Auf den ersten Blick werden sie oft mit den Brennesseln verwechselt, mit denen sie außer der Gestalt der Blätter aber nichts gemein haben und mit denen sie auch gar nicht weiter verwandt sind. Die Taubnesseln gehören zur artenreichen Familie der Lippenblütler und im Gegensatz zu ihren Namenschwestern besitzen sie gar keine Brennhaare, sind also "taub" und harmlos. Während die Blüten der Brennessel klein, grün und unscheinbar sind und vom Wind bestäubt werden, bilden die Taubnesseln attraktive Blüten mit einer klaren Rücken-Bauch-Asymmetrie aus (in der Botanik spricht man von dorsiventralen Blüten).

Addressaten für diese Pracht sind Hautflügler, also Bienen und Hummeln, die intelligentesten Insekten, die eine Vielzahl von Formen, Farben, Mustern und auch Düften in einem besonderen Teil ihres Gehirns, dem Pilzkörper, verarbeiten und mit ihren langen Rüsseln den tief im Schlund der Blüte verborgenen Nektar erreichen können. Damit die Bestäuber den Weg finden, sind auf der großen "Unterlippe" der Goldnesselblüte orangerote Markierungen angebracht. Die Staubgefäße mit dem Pollen liegen in der helmartig aufgewölbten Oberlippe und werden ähnlich wie beim ebenfalls zu den Lippenblütlern gehörenden Wiesensalbei durch einen Hebel heruntergedrückt, wenn die Biene, den Markierungen folgend, in den Blütenschlund hineinkriecht. Durch diesen, bei den Lippenblütlern mehrfach entstandenen, Hebelmechanismus wird dann der Pollen auf den Hinterleib der Biene aufgetupft, von wo er bei der nächsten besuchten Blüte vom Griffel aufgenommen werden kann.

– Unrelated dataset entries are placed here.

(* ===== verification/Timestamp.v ===== *)
(** * Timestamp: [base::Timestamp] (base/time/Timestamp.h, base/time/Timestamp.cc)

    A point in time is a number of microseconds since the epoch in an [int64_t],
    here a [Z].  Signed arithmetic out of range is undefined behaviour, so the
    operations that compute are fallible.  [localtime_r], which the text form calls,
    depends on the time zone and is an argument. *)
From S2P Require Import Prelude Printf Double.

(** [int64_t microSecondsSinceEpoch_], the one member of the class. *)
Abbreviation Timestamp := Z.

Definition kMicroSecondsPerSecond : Z := 1000 * 1000.

Definition Timestamp_default : Timestamp := 0.
Definition microSecondsSinceEpoch (t : Timestamp) : Z := t.
Definition invalid : Timestamp := 0.
Definition valid (t : Timestamp) : bool := 0 <? t.

(** [Timestamp::now] from what [gettimeofday] stored. *)
Definition now (tv_sec tv_usec : Z) : outcome Timestamp :=
  match checked 64 (tv_sec * kMicroSecondsPerSecond) with
  | Ok s => checked 64 (s + tv_usec)
  | Fault f => Fault f
  end.

Definition fromUnixTime (t usec : Z) : outcome Timestamp :=
  match checked 64 (t * kMicroSecondsPerSecond) with
  | Ok s => checked 64 (s + usec)
  | Fault f => Fault f
  end.

Definition microSinceEpoch (t : Timestamp) : Z := t.
Definition secondSinceEpoch (t : Timestamp) : Z := Z.quot t kMicroSecondsPerSecond.

Definition ltb (lhs rhs : Timestamp) : bool := microSecondsSinceEpoch lhs <? microSecondsSinceEpoch rhs.
Definition eqb (lhs rhs : Timestamp) : bool := microSecondsSinceEpoch lhs =? microSecondsSinceEpoch rhs.

(** The number of microseconds of an interval in seconds. *)
Definition delta_of (seconds : double) : outcome Z :=
  double_to_int64 (dmul seconds (double_of_Z kMicroSecondsPerSecond)).

Definition addTime (timestamp : Timestamp) (seconds : double) : outcome Timestamp :=
  match delta_of seconds with
  | Ok delta => checked 64 (microSecondsSinceEpoch timestamp + delta)
  | Fault f => Fault f
  end.

(** *** The text form *)

(** The fields of a [struct tm] that are printed. *)
Record tm : Type := mkTm { tm_year : Z; tm_mon : Z; tm_mday : Z; tm_hour : Z; tm_min : Z; tm_sec : Z }.

(** ["%4d-%02d-%02d %02d:%02d:%02d"] *)
Definition format_tm (lt : tm) : list byte :=
  print_width 4 (tm_year lt + 1900) ++ txt "-" ++ print_zeros 2 (tm_mon lt + 1) ++ txt "-" ++ print_zeros 2 (tm_mday lt) ++
  txt " " ++ print_zeros 2 (tm_hour lt) ++ txt ":" ++ print_zeros 2 (tm_min lt) ++ txt ":" ++ print_zeros 2 (tm_sec lt).

Definition toFormatString (localtime_r : Z → tm) (t : Timestamp) : list byte :=
  snprintf 32 (format_tm (localtime_r (secondSinceEpoch t))).

(** ** Intervals *)

Lemma checked_ok w z z' : checked w z = Ok z' → z' = z ∧ in_signed w z = true.
Proof. unfold checked. destruct (in_signed w z); naive_solver. Qed.

Lemma delta_of_nonneg d z : dnonneg d → delta_of d = Ok z → 0 ≤ z.
Proof.
  intros Hd. unfold delta_of, double_to_int64.
  destruct (dtrunc _) as [t|] eqn:E; [|done]. intros [-> _]%checked_ok.
  eapply dtrunc_nonneg; [|done]. by apply dmul_nonneg.
Qed.

Lemma delta_of_seconds k :
  0 < k → k * kMicroSecondsPerSecond < 2 ^ prec →
  delta_of (double_of_Z k) = Ok (k * kMicroSecondsPerSecond).
Proof.
  intros Hk Hlt. unfold delta_of, double_to_int64.
  rewrite dmul_exact by (done || lia).
  apply checked_64_ok. unfold kMicroSecondsPerSecond, prec in *. lia.
Qed.

(** ** Properties *)

(** Adding a whole number of seconds is exact.  For the delays that are written as integers
    ([runAfter(3, ...)]) the detour through [double] loses nothing: [addTime] moves the timestamp by
    exactly [k] million microseconds, for every [k] whose microseconds are below 2^53. *)
Theorem addTime_seconds t k :
  0 < k → k * kMicroSecondsPerSecond < 2 ^ prec →
  - 2 ^ 63 ≤ t → t + k * kMicroSecondsPerSecond < 2 ^ 63 →
  addTime t (double_of_Z k) = Ok (t + k * kMicroSecondsPerSecond).
Proof.
  intros Hk Hlt Hlo Hhi. unfold addTime. rewrite delta_of_seconds by done.
  apply checked_64_ok. unfold microSecondsSinceEpoch, kMicroSecondsPerSecond in *. lia.
Qed.

Lemma addTime_seconds_witness : addTime 1700000000000000 (double_of_Z 3) = Ok 1700000003000000.
Proof. apply (addTime_seconds 1700000000000000 3); vm_compute; (reflexivity || discriminate). Defined.

(** Time never goes back.  For an interval that is not negative, fractional or not, [addTime]
    either is undefined (the interval is a NaN or too large for [int64_t], or the sum is) or
    returns a timestamp that is not before the one it started from. *)
Theorem addTime_monotone t d :
  dgtb d dzero = true →
  match addTime t d with
  | Ok t' => ltb t' t = false
  | Fault f => f = UndefinedBehaviour
  end.
Proof.
  intros Hd%dgtb_dzero. unfold addTime. destruct (delta_of d) as [z|f] eqn:E.
  - pose proof (delta_of_nonneg _ _ Hd E). unfold checked.
    destruct (in_signed _ _); [|done]. unfold ltb, microSecondsSinceEpoch.
    apply Z.ltb_ge. lia.
  - revert E. unfold delta_of, double_to_int64. destruct (dtrunc _); [|by intros [= <-]].
    unfold checked. destruct (in_signed _ _); congruence.
Qed.

(** Half a second. *)
Lemma addTime_monotone_witness :
  match addTime 100 (S754_finite false 4503599627370496 (-53)) with
  | Ok t' => ltb t' 100 = false
  | Fault f => f = UndefinedBehaviour
  end.
Proof. apply addTime_monotone. reflexivity. Defined.

Example addTime_half : addTime 100 (S754_finite false 4503599627370496 (-53)) = Ok 500100.
Proof. reflexivity. Qed.

(** ** The text form *)

(** The fields of a text of 19 bytes, by position. *)
Definition read_tm (l : list byte) : option tm :=
  if zlen l =? 19 then
    Some (mkTm (dec_value (zslice 0 4 l) - 1900) (dec_value (zslice 5 2 l) - 1) (dec_value (zslice 8 2 l))
            (dec_value (zslice 11 2 l)) (dec_value (zslice 14 2 l)) (dec_value (zslice 17 2 l)))
  else None.

(** What [localtime_r] stores for a year of four digits. *)
Definition tm_ok (lt : tm) : Prop :=
  1000 ≤ tm_year lt + 1900 < 10000 ∧ 0 ≤ tm_mon lt < 12 ∧ 0 ≤ tm_mday lt < 100 ∧
  0 ≤ tm_hour lt < 100 ∧ 0 ≤ tm_min lt < 100 ∧ 0 ≤ tm_sec lt < 100.

Lemma two_bytes (l : list byte) : zlen l = 2 → ∃ a b, l = [a; b].
Proof. destruct l as [|a [|b [|c l]]]; unfold zlen; cbn; try lia. by exists a, b. Qed.

Lemma four_bytes (l : list byte) : zlen l = 4 → ∃ a b c d, l = [a; b; c; d].
Proof. destruct l as [|a [|b [|c [|d [|e l]]]]]; unfold zlen; cbn; try lia. by exists a, b, c, d. Qed.

(** The fields of a text are where [read_tm] looks for them. *)
Lemma read_fields y mo d h mi s :
  zlen y = 4 → zlen mo = 2 → zlen d = 2 → zlen h = 2 → zlen mi = 2 → zlen s = 2 →
  read_tm (y ++ txt "-" ++ mo ++ txt "-" ++ d ++ txt " " ++ h ++ txt ":" ++ mi ++ txt ":" ++ s) =
  Some (mkTm (dec_value y - 1900) (dec_value mo - 1) (dec_value d) (dec_value h) (dec_value mi) (dec_value s)).
Proof.
  intros (y1 & y2 & y3 & y4 & ->)%four_bytes (? & ? & ->)%two_bytes (? & ? & ->)%two_bytes (? & ? & ->)%two_bytes
    (? & ? & ->)%two_bytes (? & ? & ->)%two_bytes. reflexivity.
Qed.

Lemma zlen_zeros2 v : 0 ≤ v < 100 → zlen (print_zeros 2 v) = 2.
Proof. intros Hv. unfold zlen. rewrite print_zeros_length; [done| |lia]. change (10 ^ Z.of_nat 2) with 100. lia. Qed.

Lemma print_year y : 1000 ≤ y < 10000 → zlen (print_width 4 y) = 4 ∧ dec_value (print_width 4 y) = y.
Proof.
  intros Hy. unfold print_width, print_int. rewrite (proj2 (Z.ltb_ge y 0)) by lia.
  assert (Hlen : length (print_dec y) = 4%nat).
  { apply Nat.le_antisymm; [apply dec_text_short; [change (10 ^ Z.of_nat 4) with 10000; lia|lia]|].
    unfold print_dec. cbn [dec_text]. rewrite (proj2 (Z.ltb_ge y 10)) by lia.
    rewrite (proj2 (Z.ltb_ge (y / 10) 10)) by (apply Z.div_le_lower_bound; lia).
    rewrite (proj2 (Z.ltb_ge (y / 10 / 10) 10)) by (repeat (apply Z.div_le_lower_bound; [lia|]); lia).
    rewrite !length_app. cbn [length]. lia. }
  unfold pad_left. rewrite Hlen. cbn [replicate Nat.sub app]. unfold zlen. rewrite Hlen. split; [done|].
  apply dec_value_print. lia.
Qed.

(** C40: the text of a point in time can be read back.  For a year of four digits it has 19 characters, so the
    32 bytes of the array suffice, and year, month, day, hour, minute and second are found at their places. *)
Theorem toFormatString_reads_back localtime_r t :
  tm_ok (localtime_r (secondSinceEpoch t)) →
  read_tm (toFormatString localtime_r t) = Some (localtime_r (secondSinceEpoch t)).
Proof.
  intros (Hy & Hmo & Hd & Hh & Hmi & Hs). unfold toFormatString. destruct (localtime_r _) as [y mo d h mi s].
  cbn [tm_year tm_mon tm_mday tm_hour tm_min tm_sec] in *. destruct (print_year _ Hy) as [Ly Vy].
  assert (Hmo' : 0 ≤ mo + 1 < 100) by lia.
  pose proof (zlen_zeros2 _ Hmo') as Lmo. pose proof (zlen_zeros2 _ Hd) as Ld. pose proof (zlen_zeros2 _ Hh) as Lh.
  pose proof (zlen_zeros2 _ Hmi) as Lmi. pose proof (zlen_zeros2 _ Hs) as Ls.
  unfold snprintf. rewrite ztake_ge.
  2:{ unfold format_tm. cbn [tm_year tm_mon tm_mday tm_hour tm_min tm_sec]. rewrite !zlen_app, Ly, Lmo, Ld, Lh, Lmi, Ls. vm_compute. discriminate. }
  unfold format_tm. cbn [tm_year tm_mon tm_mday tm_hour tm_min tm_sec]. rewrite read_fields by done.
  rewrite Vy, !dec_value_print_zeros by lia. do 2 f_equal; lia.
Qed.

(** 1784208899 seconds after 1970 in a time zone eight hours east. *)
Definition a_summer_night : tm := mkTm 126 6 16 21 34 59.

Lemma toFormatString_reads_back_witness :
  tm_ok a_summer_night ∧
  read_tm (toFormatString (λ _, a_summer_night) 1784208899000000) = Some a_summer_night ∧
  toFormatString (λ _, a_summer_night) 1784208899000000 = txt "2026-07-16 21:34:59".
Proof.
  assert (H : tm_ok a_summer_night) by (repeat split; vm_compute; first [reflexivity|discriminate]).
  split; [exact H|]. split; [exact (toFormatString_reads_back (λ _, a_summer_night) 1784208899000000 H)|].
  vm_compute. reflexivity.
Defined.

Wie alle Lippenblütler - von dieser Familie sind mehr als 8000 Arten bekannt - neigen auch die Taubnesseln zur schwelgerischen Neubildung von Arten. Neben den weißen und purpurnen Taubnesseln gibt es daher nicht nur eine Goldene Taubnessel, sondern gleich mehrere davon. Außer der Gewöhnlichen Goldnessel (Lamium galeobdolon), die in ganz Europa bis nach Persien vorkommt, gibt es also noch zahlreiche Varianten, die je nach Autor als eigene Arten oder Unterarten angesehen werden. Die von Lehmann angesprochenen silbernen Muster auf den Blättern deuten darauf hin, dass er hier die Silberblättrige Taubnessel (Lamium argentatum) beschrieben hat, bei der Gewöhnlichen Goldnessel sind diese Muster, wenn überhaupt, nur ganz zart in der Winterzeit angedeutet.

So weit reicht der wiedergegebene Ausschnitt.